=== Section Start ===

(** * zigbee2mqtt: the Configure and Frontend extensions

    A shallow embedding of [lib/extension/configure.ts] and of the
    WebSocket side of [lib/extension/frontend.ts], and the properties of
    the event-driven orchestration layer proved on it.

    - [JS]        : the fragment of the JavaScript runtime the two
                    extensions rely on (numbers, JSON values, [JSON.parse],
                    [String(v)], the stable stringifier).
    - [Utils]     : two helpers of [lib/util/utils].
    - [Configure] : the per-device configuration state machine, as an
                    explicit state-passing model whose [await] points
                    are the steps of a labelled transition system.
    - [Frontend]  : the WebSocket upgrade authorisation, the replay on
                    connection and the client-to-bus bridge.

    Asynchrony.  The runtime is single threaded: a handler runs without
    interruption up to its next [await].  Every handler is therefore
    split at its [await]s into atomic segments, and an execution of the
    system is a sequence of such segments, in any order the scheduler
    and the environment may produce.

    Collaborators.  The device network, the bus transport, the logger
    and the event bus are outside this development.  What a handler
    asks of them is recorded as an effect; what they answer (the entity
    an identifier resolves to, the result of a configuration routine)
    is an input of the model.  Apart from the configuration routine,
    their calls are taken not to throw. *)

From Stdlib Require Import ZArith NArith String Ascii List DecimalString Lia.
From stdpp Require Import gmap strings list.

Open Scope string_scope.

(* ===================================================================== *)
(** * The JavaScript fragment *)
(* ===================================================================== *)

Module JS.

(** The double quote and the backslash, by character code. *)
Definition dquote : ascii := "034"%char.
Definition backslash : ascii := "092"%char.

(** [bt s] is [s] with every backtick replaced by a double quote: JSON
    texts are written with backticks in this file. *)
Fixpoint bt (s : string) : string :=
  match s with
  | EmptyString => EmptyString
  | String c r => String (if Ascii.eqb c "096"%char then dquote else c) (bt r)
  end.

(** ** Numbers

    A JavaScript number is a double-precision float.  The numbers that
    [JSON.parse] can return are the finite doubles and, for a literal
    beyond the largest of them, an infinity.  [Double m e] is the double
    of value [m * 2^e], with [m] odd, and [Double 0 0] is zero; the
    negative zero prints as zero and is not told apart from it. *)
Inductive Number : Type :=
| Double (m e : Z)
| Inf (negative : bool).

Definition Number_eqb (x y : Number) : bool :=
  match x, y with
  | Double m e, Double m' e' => (m =? m')%Z && (e =? e')%Z
  | Inf a, Inf b => Bool.eqb a b
  | _, _ => false
  end.

Definition negate (x : Number) : Number :=
  match x with
  | Double m e => Double (- m) e
  | Inf b => Inf (negb b)
  end.
(** * The Windows console screen driver of tcell (console_win.go)

    A shallow embedding of [cScreen] and of the functions that drive it:
    the input decoder, the style translator, the renderer, the geometry
    and cursor operations and the lifecycle.  The host console and the Go
    runtime are interfaces; every call made on a console handle is logged
    in program order. *)

From Stdlib Require Import ZArith List Lia DecimalString HexadecimalString.
From stdpp Require Import base option list gmap strings.

Local Open Scope Z_scope.

(** ** Fixed-width integers

    Go's sized integers are carried by [Z]; a conversion wraps. *)

Definition uint16 (z : Z) : Z := z mod 2 ^ 16.
Definition uint32 (z : Z) : Z := z mod 2 ^ 32.
Definition uintptr (z : Z) : Z := z mod 2 ^ 64.
Definition int16 (z : Z) : Z := (z + 2 ^ 15) mod 2 ^ 16 - 2 ^ 15.
Definition int32 (z : Z) : Z := (z + 2 ^ 31) mod 2 ^ 32 - 2 ^ 31.

(** ** Value types declared outside console_win.go *)

(** Modelled from the spec: the modifier mask of key.go (shift, ctrl, alt
    bits; [ModNone] is the empty mask).  [ModMask] is an integer bit set. *)
Definition ModNone : Z := 0.
Definition ModShift : Z := 1.
Definition ModCtrl : Z := 2.
Definition ModAlt : Z := 4.

(** Modelled from the spec: the key codes of key.go.  [Key] is an integer;
    control keys carry their ASCII code and the named keys are numbered
    upwards from [KeyRune]. *)
Definition KeyNUL : Z := 0.
Definition KeyBackspace : Z := 8.
Definition KeyTab : Z := 9.
Definition KeyEnter : Z := 13.
Definition KeyEscape : Z := 27.
Definition KeyRune : Z := 256.
Definition KeyUp : Z := 257.
Definition KeyDown : Z := 258.
Definition KeyRight : Z := 259.
Definition KeyLeft : Z := 260.
Definition KeyPgUp : Z := 266.
Definition KeyPgDn : Z := 267.
Definition KeyHome : Z := 268.
Definition KeyEnd : Z := 269.
Definition KeyInsert : Z := 270.
Definition KeyDelete : Z := 271.
Definition KeyHelp : Z := 272.
Definition KeyClear : Z := 274.
Definition KeyCancel : Z := 275.
Definition KeyPrint : Z := 276.
Definition KeyPause : Z := 277.
Definition KeyBacktab : Z := 278.
Definition KeyF1 : Z := 279.
Definition KeyF2 : Z := 280.
Definition KeyF3 : Z := 281.
Definition KeyF4 : Z := 282.
Definition KeyF5 : Z := 283.
Definition KeyF6 : Z := 284.
Definition KeyF7 : Z := 285.
Definition KeyF8 : Z := 286.
Definition KeyF9 : Z := 287.
Definition KeyF10 : Z := 288.
Definition KeyF11 : Z := 289.
Definition KeyF12 : Z := 290.
Definition KeyF13 : Z := 291.
Definition KeyF14 : Z := 292.
Definition KeyF15 : Z := 293.
Definition KeyF16 : Z := 294.
Definition KeyF17 : Z := 295.
Definition KeyF18 : Z := 296.
Definition KeyF19 : Z := 297.
Definition KeyF20 : Z := 298.
Definition KeyF21 : Z := 299.
Definition KeyF22 : Z := 300.
Definition KeyF23 : Z := 301.
Definition KeyF24 : Z := 302.

(** Modelled from the spec: the button mask of mouse.go; bits 0..7 are
    [Button1]..[Button8], the wheel directions follow. *)
Definition ButtonNone : Z := 0.
Definition Button1 : Z := 1.
Definition Button2 : Z := 2.
Definition Button3 : Z := 4.
Definition Button4 : Z := 8.
Definition Button5 : Z := 16.
Definition Button6 : Z := 32.
Definition Button7 : Z := 64.
Definition Button8 : Z := 128.
Definition WheelUp : Z := 256.
Definition WheelDown : Z := 512.
Definition WheelLeft : Z := 1024.
Definition WheelRight : Z := 2048.

(** Modelled from the spec: the events of the consumer-facing queue, each
    written as the constructor call that console_win.go makes
    ([NewEventKey key rune mods] and so on); the event types themselves
    live in key.go, mouse.go, resize.go and focus.go. *)
Inductive Event : Type :=
| NewEventKey (key : Z) (ch : Z) (mods : Z)
| NewEventMouse (x y : Z) (btns : Z) (mods : Z)
| NewEventResize (w h : Z)
| NewEventFocus (focused : bool).

(** ** Input records *)

Definition keyEvent : Z := 1.
Definition mouseEvent : Z := 2.
Definition resizeEvent : Z := 4.
Definition menuEvent : Z := 8.
Definition focusEvent : Z := 16.

(** [data] is the 16-byte payload of the record. *)
Record inputRecord : Type := {
  typ : Z;
  data : list Z
}.

Record mouseRecord : Type := {
  m_x : Z;
  m_y : Z;
  m_btns : Z;
  m_mod : Z;
  m_flags : Z
}.

Definition mouseHWheeled : Z := 0x8.
Definition mouseVWheeled : Z := 0x4.

Record keyRecord : Type := {
  k_isdown : Z;
  k_repeat : Z;
  k_kcode : Z;
  k_scode : Z;
  k_ch : Z;
  k_mod : Z
}.

Definition vkCancel : Z := 0x03.
Definition vkBack : Z := 0x08.
Definition vkTab : Z := 0x09.
Definition vkClear : Z := 0x0c.
Definition vkReturn : Z := 0x0d.
Definition vkPause : Z := 0x13.
Definition vkEscape : Z := 0x1b.
Definition vkSpace : Z := 0x20.
Definition vkPrior : Z := 0x21.
Definition vkNext : Z := 0x22.
Definition vkEnd : Z := 0x23.
Definition vkHome : Z := 0x24.
Definition vkLeft : Z := 0x25.
Definition vkUp : Z := 0x26.
Definition vkRight : Z := 0x27.
Definition vkDown : Z := 0x28.
Definition vkPrint : Z := 0x2a.
Definition vkPrtScr : Z := 0x2c.
Definition vkInsert : Z := 0x2d.
Definition vkDelete : Z := 0x2e.
Definition vkHelp : Z := 0x2f.
Definition vkF1 : Z := 0x70.
Definition vkF2 : Z := 0x71.
Definition vkF3 : Z := 0x72.
Definition vkF4 : Z := 0x73.
Definition vkF5 : Z := 0x74.
Definition vkF6 : Z := 0x75.
Definition vkF7 : Z := 0x76.
Definition vkF8 : Z := 0x77.
Definition vkF9 : Z := 0x78.
Definition vkF10 : Z := 0x79.
Definition vkF11 : Z := 0x7a.
Definition vkF12 : Z := 0x7b.
Definition vkF13 : Z := 0x7c.
Definition vkF14 : Z := 0x7d.
Definition vkF15 : Z := 0x7e.
Definition vkF16 : Z := 0x7f.
Definition vkF17 : Z := 0x80.
Definition vkF18 : Z := 0x81.
Definition vkF19 : Z := 0x82.
Definition vkF20 : Z := 0x83.
Definition vkF21 : Z := 0x84.
Definition vkF22 : Z := 0x85.
Definition vkF23 : Z := 0x86.
Definition vkF24 : Z := 0x87.
(** * zkTLS social proof pass: relay backend and registry contracts

    A shallow embedding of the proof relay of [backend/server.js] (the
    session store, the configuration request, the proof callback, the
    status query, the on-chain payload preparation and the other routes),
    of the part of the wizard of [App.jsx] that decides what is posted to
    the relay, and of the three [SocialProofPass] contracts, with the
    properties of the written specification stated and settled against
    them, followed by further properties of the same code. *)

From Stdlib Require Import ZArith NArith List String Ascii Bool Lia.
From stdpp Require Import base option list gmap strings pretty.
Import ListNotations.
Local Open Scope string_scope.

(** ** JavaScript values *)

(** The values the backend handles are what [JSON.parse] and the query
    parser produce, plus [undefined] for an absent property.  Numbers are
    carried by their integer value, which is what [Date.now()] and the
    defaults of the handlers are; a fractional number has no counterpart
    here. *)
#[local] Unset Elimination Schemes.
Inductive JsVal : Type :=
| JUndefined
| JNull
| JBool (b : bool)
| JNum (n : Z)
| JStr (s : string)
| JArr (items : list JsVal)
| JObj (fields : list (string * JsVal)).
#[local] Set Elimination Schemes.

(** ToBoolean: [undefined], [null], [false], [0] and the empty string are
    falsy; every array and object is truthy. *)
Definition truthy (v : JsVal) : bool :=
  match v with
  | JUndefined | JNull => false
  | JBool b => b
  | JNum n => negb (n =? 0)%Z
  | JStr s => negb (String.eqb s "")
  | JArr _ | JObj _ => true
  end.

(** [a || d] *)
Definition js_or (a d : JsVal) : JsVal := if truthy a then a else d.

Fixpoint assoc {V : Type} (k : string) (l : list (string * V)) : option V :=
  match l with
  | [] => None
  | (k', v) :: l' => if String.eqb k k' then Some v else assoc k l'
  end.

(** [v.name] for one of the property names the backend reads off a proof
    ([provider], [parameters], [context], [identifier], [owner],
    [timestampS], [epoch], [signatures]); none of them is defined on a
    built-in prototype, so on a primitive or an array the read gives
    [undefined].  Reading a property of [null] or [undefined] throws a
    TypeError: [None]. *)
Definition js_field (v : JsVal) (name : string) : option JsVal :=
  match v with
  | JUndefined | JNull => None
  | JObj fields => Some (default JUndefined (assoc name fields))
  | _ => Some JUndefined
  end.

Fixpoint chars (s : string) : list JsVal :=
  match s with
  | EmptyString => []
  | String c s' => JStr (String c EmptyString) :: chars s'
  end.

(** [Object.values(v)]; on [null] and [undefined] it throws. *)
Definition Object_values (v : JsVal) : option (list JsVal) :=
  match v with
  | JUndefined | JNull => None
  | JObj fields => Some (map snd fields)
  | JArr items => Some items
  | JStr s => Some (chars s)
  | JBool _ | JNum _ => Some []
  end.

(** [hay.includes(needle)] *)
Fixpoint includes (needle hay : string) : bool :=
  String.prefix needle hay
  || match hay with
     | EmptyString => false
     | String _ hay' => includes needle hay'
     end.

(** ** JavaScript [Map]

    A [Map] iterates in insertion order and holds each key once: [set] on
    a present key replaces the value where it stands, [set] on a new key
    appends. *)
Module JsMap.

Definition t (V : Type) : Type := list (string * V).

Definition empty {V : Type} : t V := [].

Fixpoint set {V : Type} (k : string) (v : V) (m : t V) : t V :=
  match m with
  | [] => [(k, v)]
  | (k', v') :: m' =>
      if String.eqb k k' then (k, v) :: m' else (k', v') :: set k v m'
  end.

Definition get {V : Type} (k : string) (m : t V) : option V := assoc k m.

Definition keys {V : Type} (m : t V) : list string := map fst m.

(** What every map built from [empty] by [set] satisfies. *)
Definition wf {V : Type} (m : t V) : Prop := NoDup (keys m).

End JsMap.

(** ** The session and proof stores *)

Inductive Status : Type := pending | verified.

Definition Status_eqb (a b : Status) : bool :=
  match a, b with
  | pending, pending | verified, verified => true
  | _, _ => false
  end.

(** A session object: [provider], [status], [address] and [createdAt] are
    written at creation; [proofKey], [proof] and [verifiedAt] exist only
    after the promotion. *)
Record Session : Type := mkSession {
  provider : string;
  status : Status;
  address : option string;
  createdAt : Z;
  proofKey : option string;
  proof : option JsVal;
  verifiedAt : option Z
}.

Record StoredProof : Type := mkStoredProof {
  sp_provider : string;
  sp_proof : JsVal;
  sp_timestamp : Z;
  sp_status : Status
}.

(** [verificationSessions] and [verificationProofs] *)
Record Store : Type := mkStore {
  verificationSessions : JsMap.t Session;
  verificationProofs : JsMap.t StoredProof
}.

(** The sessions the callback scans for, and those the status query scans
    for. *)
Definition is_pending_for (p : string) (s : Session) : Prop :=
  provider s = p /\ status s = pending.

Definition for_provider (p : option string) (s : Session) : Prop :=
  Some (provider s) = p.

(** ** Provider table *)

Record Credentials : Type := mkCredentials {
  APP_ID : option string;
  APP_SECRET : option string;
  PROVIDER_ID : option string
}.
(** C2. Ledger invariant: if no two intervals of the committed set overlap
    before the requests are processed, then no two overlap after any sequence
    of requests has been processed, whether the loop ends normally or stops on
    an exception. *)
Theorem ledger_no_overlap `{RT : Runtime} (rows : list dict_row) (st : state) :
  no_overlap (bookings st) -> no_overlap (bookings (for_rows rows st).2).
Proof.
  intros Hst.
  destruct (for_rows_extends rows st) as (new & (Hb & _ & _ & _ & _ & Hc) & _).
  rewrite Hb, made_slot_map. by apply no_overlap_checked.
Qed.

Lemma ledger_no_overlap_witness :
  let st := set_bookings
              [(Civil.of_civil 2025 9 1 10 0 0 0, Civil.of_civil 2025 9 1 11 0 0 0);
               (Civil.of_civil 2025 9 1 13 0 0 0, Civil.of_civil 2025 9 1 14 0 0 0)]
              (initial None None) in
  let rows := DictReader
                [intake_header;
                 ["Ada"; "ada@clinic.example"; "2025-09-01 10:30;2025-09-01 11:00"];
                 ["Bo"; "bo@clinic.example"; "2025-09-01 11:15;2025-09-01 12:00"]] in
  no_overlap (bookings st)
  /\ no_overlap (bookings (for_rows (RT := Civil.runtime) rows st).2).
Proof.
  intros st rows.
  assert (H : no_overlap (bookings st)).
  { intros i j a b Hij Hi Hj.
    destruct i as [|[|i]], j as [|[|j]]; simpl in Hi, Hj; try done;
      injection Hi as <-; injection Hj as <-; vm_compute; intros [? ?]; done. }
  split; [exact H|exact (ledger_no_overlap (RT := Civil.runtime) rows st H)].
Defined.

Section WholeRun.
Context `{RT : Runtime}.
Local Open Scope Z_scope.

Lemma same_files_refl (st : state) : same_files st st.
Proof. by repeat split. Qed.

Lemma same_files_trans (a b c : state) :
  same_files a b -> same_files b c -> same_files a c.
Proof. unfold same_files. intuition congruence. Qed.

Lemma same_files_say (line : string) (st : state) : same_files st (say line st).
Proof. by repeat split. Qed.

Lemma same_files_warn (ps : list string) (st : state) : same_files st (warn ps st).
Proof. by repeat split. Qed.

Lemma read_rows_state (rows : list dict_row) :
  forall (acc : list interval) (st : state), (read_rows rows acc st).2 = st.
Proof.
  induction rows as [|r rest IH]; intros acc st; simpl; [done|].
  unfold bind, getitem, parse_cell.
  destruct (r !! "start") as [[vs|]|]; simpl; try done.
  destruct (fromisoformat vs); simpl; try done.
  destruct (r !! "end") as [[ve|]|]; simpl; try done.
  destruct (fromisoformat ve); simpl; try done.
Qed.

(** Loading reads the file and changes nothing. *)
Lemma read_existing_bookings_state (st : state) :
  (read_existing_bookings st).2 = st.
Proof.
  unfold read_existing_bookings, bind, gets.
  destruct (existing_csv st); [apply read_rows_state|done].
Qed.

Lemma print_scheduled_ok (l : list scheduled_entry) :
  forall st : state,
    (print_scheduled l st).1 = Ok tt /\ same_files st (print_scheduled l st).2.
Proof.
  induction l as [|[[[name email] start_text] file] rest IH]; intros st; simpl.
  - split; [done|apply same_files_refl].
  - unfold bind, print, modify.
    destruct (IH (set_stdout
                    (stdout st ++ [Py.print_line ["-"; name; start_text; "("; file; ")"]])
                    st)) as [H1 H2].
    split; [done|]. eapply same_files_trans; [|exact H2]. by repeat split.
Qed.

(** [main], statement by statement. *)
Lemma main_unfold (st : state) :
  main st =
  match intake_csv st with
  | None =>
      (Raise (SystemExit 1),
       say (Py.print_line ["Create intake_responses.csv next to this script. See sample file provided."]) st)
  | Some f =>
      match read_existing_bookings st with
      | (Raise e, st1) => (Raise e, st1)
      | (Ok bs, st1) =>
          match for_rows (DictReader f) (loop_entry bs st1) with
          | (Raise e, st2) => (Raise e, st2)
          | (Ok _, st2) =>
              print_scheduled (scheduled st2)
                (say (Py.print_line
                        ["Successfully scheduled " +:+ pretty (length (scheduled st2))
                           +:+ " appointment(s)."])
                   (say (Py.print_line [Py.nl +:+ "Summary:"]) st2))
          end
      end
  end.
Proof.
  unfold main, bind, gets, modify, print, raise, say, loop_entry.
  destruct (intake_csv st); [|reflexivity].
  destruct (read_existing_bookings st) as [[bs|e] st1]; [|reflexivity].
  destruct (for_rows _ _) as [[[]|e] st2]; reflexivity.
Qed.

(** The three ways a run goes: no intake file; the bookings file cannot be
    loaded; or the loop runs from the loaded list, and the summary follows
    when it ends normally. *)
Lemma main_cases (st : state) :
  (intake_csv st = None /\ (main st).1 = Raise (SystemExit 1)
     /\ same_files st (main st).2)
  \/ (exists e, (read_existing_bookings st).1 = Raise e /\ main st = (Raise e, st))
  \/ (exists f bs,
        intake_csv st = Some f /\ (read_existing_bookings st).1 = Ok bs
        /\ (main st).1 = (for_rows (DictReader f) (loop_entry bs st)).1
        /\ same_files (for_rows (DictReader f) (loop_entry bs st)).2 (main st).2).
Proof.
  rewrite main_unfold.
  destruct (intake_csv st) as [f|] eqn:Hin.
  - right.
    pose proof (read_existing_bookings_state st) as Hst.
    destruct (read_existing_bookings st) as [[bs|e] st1]; simpl in Hst; subst st1.
    + right. exists f, bs. split; [done|]. split; [done|].
      destruct (for_rows (DictReader f) (loop_entry bs st)) as [[[]|e] st2]; cbn [fst snd].
      * match goal with
        | |- context [print_scheduled ?l ?s] =>
            destruct (print_scheduled_ok l s) as [H1 H2]
        end.
        split; [done|]. eapply same_files_trans; [|exact H2]. by repeat split.
      * split; [done|apply same_files_refl].
    + left. exists e. done.
  - left. split; [done|]. split; [done|]. apply same_files_say.
Qed.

=== Section End ===

Work required – Your answer should be the lines above, from the line containing "an exception. *)" up to and including the line containing "[intake_header;", reproduced exactly and with nothing else.

Problem solution –
    an exception. *)
Theorem ledger_no_overlap `{RT : Runtime} (rows : list dict_row) (st : state) :
  no_overlap (bookings st) -> no_overlap (bookings (for_rows rows st).2).
Proof.
  intros Hst.
  destruct (for_rows_extends rows st) as (new & (Hb & _ & _ & _ & _ & Hc) & _).
  rewrite Hb, made_slot_map. by apply no_overlap_checked.
Qed.

Lemma ledger_no_overlap_witness :
  let st := set_bookings
              [(Civil.of_civil 2025 9 1 10 0 0 0, Civil.of_civil 2025 9 1 11 0 0 0);
               (Civil.of_civil 2025 9 1 13 0 0 0, Civil.of_civil 2025 9 1 14 0 0 0)]
              (initial None None) in
  let rows := DictReader
                [intake_header;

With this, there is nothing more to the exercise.